9人のうち、死んでもいいのは、ーー死ぬべきなのは誰か?

大学時代の友達と従兄と一緒に山奥の地下建築を訪れた柊一は、偶然出会った三人家族とともに地下建築の中で夜を越すことになった。

翌日の明け方、地震が発生し、扉が岩でふさがれた。
さらに地盤に異変が起き、水が流入しはじめた。いずれ地下建築は水没する。

そんな矢先に殺人が起こった。

だれか一人を犠牲にすれば脱出できる。生贄には、その犯人がなるべきだ。

ーー犯人以外の全員が、そう思った。

タイムリミットまでおよそ1週間。
それまでに、僕らは殺人犯を見つけなければならない。

あらすじ要約

大学の友人達と興味本位で、深山幽谷の地下建築に探訪した柊一。唐突な地震により閉じ込められる事で、誰か一人を犠牲にするデスゲームが始まる物語。


トロッコ問題という倫理課題がある。
多数を助ける為なら、個人を犠牲にするのは許されるのか?
期せずして、そんな状況下に追い込まれた柊一達。
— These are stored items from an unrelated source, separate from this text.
(** X6.  When the text is a prefix of the pattern (in particular shorter
    than it), and the pattern has fewer than [2^31] symbols, [KMPSearch]
    records 1, 2, ..., [n]: every text symbol extends
    the match; and [zAlgorithmSearch] records the whole length [n] of the
    text at offset 0. *)
Theorem text_prefix_of_pattern (text pattern : list ascii) :
  fits_int pattern -> (0 < length pattern)%nat ->
  text `prefix_of` pattern ->
  exists kmp zs,
    (forall fuel, (2 * (length text + length pattern) <= fuel)%nat ->
       KMPSearch fuel text pattern = Done kmp /\
       zAlgorithmSearch fuel text pattern = Done zs) /\
    (forall i, (i < length text)%nat -> kmp !! i = Some (Z.of_nat (S i))) /\
    ((0 < length text)%nat -> zs !! 0%nat = Some (len text)).
Proof.
  intros Hfp Hp [l ->].
  assert (Hle : len text <= len (text ++ l))
    by (unfold len; rewrite length_app; lia).
  assert (Hft : fits_int text) by (unfold fits_int in *; lia).
  destruct (KMPSearch_stable text (text ++ l) Hft Hfp Hp)
    as (kmp & Hkrun & Hklen & Hktab).
  destruct (zAlgorithmSearch_stable text (text ++ l) Hft Hfp Hp)
    as (zs & Hzrun & Hzlen & Hztab).
  exists kmp, zs. split; [|split].
  - intros fuel Hfuel. split; [apply Hkrun|apply Hzrun]; lia.
  - intros i Hi. rewrite <- ix_of_nat.
    destruct (Hktab (Z.of_nat i)) as (v & Hv & [Hocc Hbest]); [unfold len; lia|].
    rewrite Hv. f_equal.
    assert (Z.of_nat i + 1 <= v); [|destruct Hocc as (_ & ? & _); lia].
    apply Hbest. unfold occ. unfold len in *. split; [lia|]. split; [lia|].
    intros x Hx. rewrite ix_app_l by (unfold len; lia). f_equal. lia.
  - intros Hn. rewrite <- (ix_of_nat zs 0).
    destruct (Hztab (Z.of_nat 0)) as (v & Hv & Hmax); [unfold len; lia|].
    rewrite Hv. f_equal.
    assert (len text <= v); [|destruct Hmax as [(_ & _ & ? & _) _]; lia].
    apply (zmax_longest _ _ _ _ _ Hmax). pose proof (len_nonneg text).
    split; [lia|]. split; [lia|]. split; [lia|].
    intros x Hx. rewrite ix_app_l by lia. f_equal.
Qed.

Lemma text_prefix_of_pattern_witness :
  exists kmp, KMPSearch 16 (str "ABC") (str "ABCDE") = Done kmp /\
              kmp !! 2%nat = Some 3.
Proof.
  destruct (text_prefix_of_pattern (str "ABC") (str "ABCDE"))
    as (kmp & zs & Hrun & Hk & _);
    [by vm_compute|simpl; lia|by exists (str "DE")|].
  exists kmp. split; [apply Hrun; simpl; lia|].
  apply (Hk 2%nat). simpl; lia.
Defined.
犠牲にして良いのは殺人犯。
そこにノアの方舟のような救済は無い。
愛されていない人を選ぶ醜悪さ。
そんな極限下で炙り出された犯人。
生贄を選別して脱出が叶ったと思った矢先で。

自分が生き残ったと錯覚するぬか喜びと、溺死するのは自分だと確信した時の絶望感は、迫り来るような緊張感をもたらす。
交互に入れ替わる安堵と虚脱感。
息が詰まるような閉塞感の中、少しずつこぼれ落ちていく混濁した感情が恐怖を増幅させていく。
皆、誰もが疑わしい。
疑心暗鬼が場を掌握する中で。
僅かな救いさえも拒絶する哀れな子羊達。
たとえ、愛する人に無理心中を願われたとしても。
生き抜く為のシナリオは、自分の為に書かなければならない。

本来、命とは皆、同価値である筈なのに、生き残るべき命を、多数決で選ぶ事による生まれる不和と葛藤。
自分に他人の命を選ぶ資格があるのか?
確かに、犯人は殺人を犯した。
その罪を贖うべきだが、犯人を犠牲にして生き残ろうとする自分達にも罪がある。
しかし、悠長に考えている暇はない。
刻一刻とタイムリミットは差し迫り、破滅的な浸水によって、急かされてしまう。


倫理道徳、功利主義、義務論など理屈で感情を宥めようとしても。
誰か一人を生贄にしなければ、この「方舟」から脱出す事は出来ない厳粛たる現実は変わる事はない。
それこそが因果応報で。
誰か必ず犠牲になるなら、犠牲になるのは、殺人犯であるべきだ。


大岩に出入口を塞がれてしまい、非常口のある地下3階からは浸水が始まる極限状態で。
助かる方法は大岩を地下2階に落とす事だけ。
ただし、その作業をする者は取り残されて、死を待つ事となる。

一人が犠牲となり、滑車を動かしたら他が生還できるデスゲーム。
そんな中で一人が首を切り取られて、無惨に殺される。
それは、スマホの顔認証の為の切り取り。
家族連れの父親が犯人と対峙して、殺害されてしまう。
状況証拠で犯人を見つけ出し、犯人を犠牲にする。
最早、犯人が残忍な殺人を犯した動機など、どうでも良い。

生き残る為にはどこまでも、自分本位にエゴを貫かなければならない。
自分が生きる為に他人を殺す。
まさしく人狼ゲームのようなトリッキーな状況で。
犯人を特定した所で、その人物が皆の為にそう易々と犠牲になってくれるのか分からない。
犯人の立場になって考えると、殺人を犯したのは確実に自分が生き残る為である訳で。

誰が犯人で、どのようなやり方で、何故、殺人を犯したのか?

柊一が語り部のワトソン役で、頭の切れるその従兄の翔一郎がホームズ役となり。
消去法で犯人を絞っていき、ついに追い詰めて、犯行を自供させる事が叶うが。

謎を解き終わってからの地獄。
解いてしまったが故の地獄。
全ては犯人の掌の上で踊らされていたという真実。
方舟は善よりも賢を優先するという冒涜的な思考の元で。
クローズドサークルの極限状態は、冷静な思考を鈍化させていく。
そこで導き出された、どす黒く醜悪な、たった一つの冴えたやり方。

果たして、自分は啓示を受ける側の人間になれるのか?
そして、事件の全貌を垣間見た時、全ての結論をひっくり返すカタストロフィが訪れる。

愛されていない犠牲にされた人によって、最悪な最期を迎えるのだ。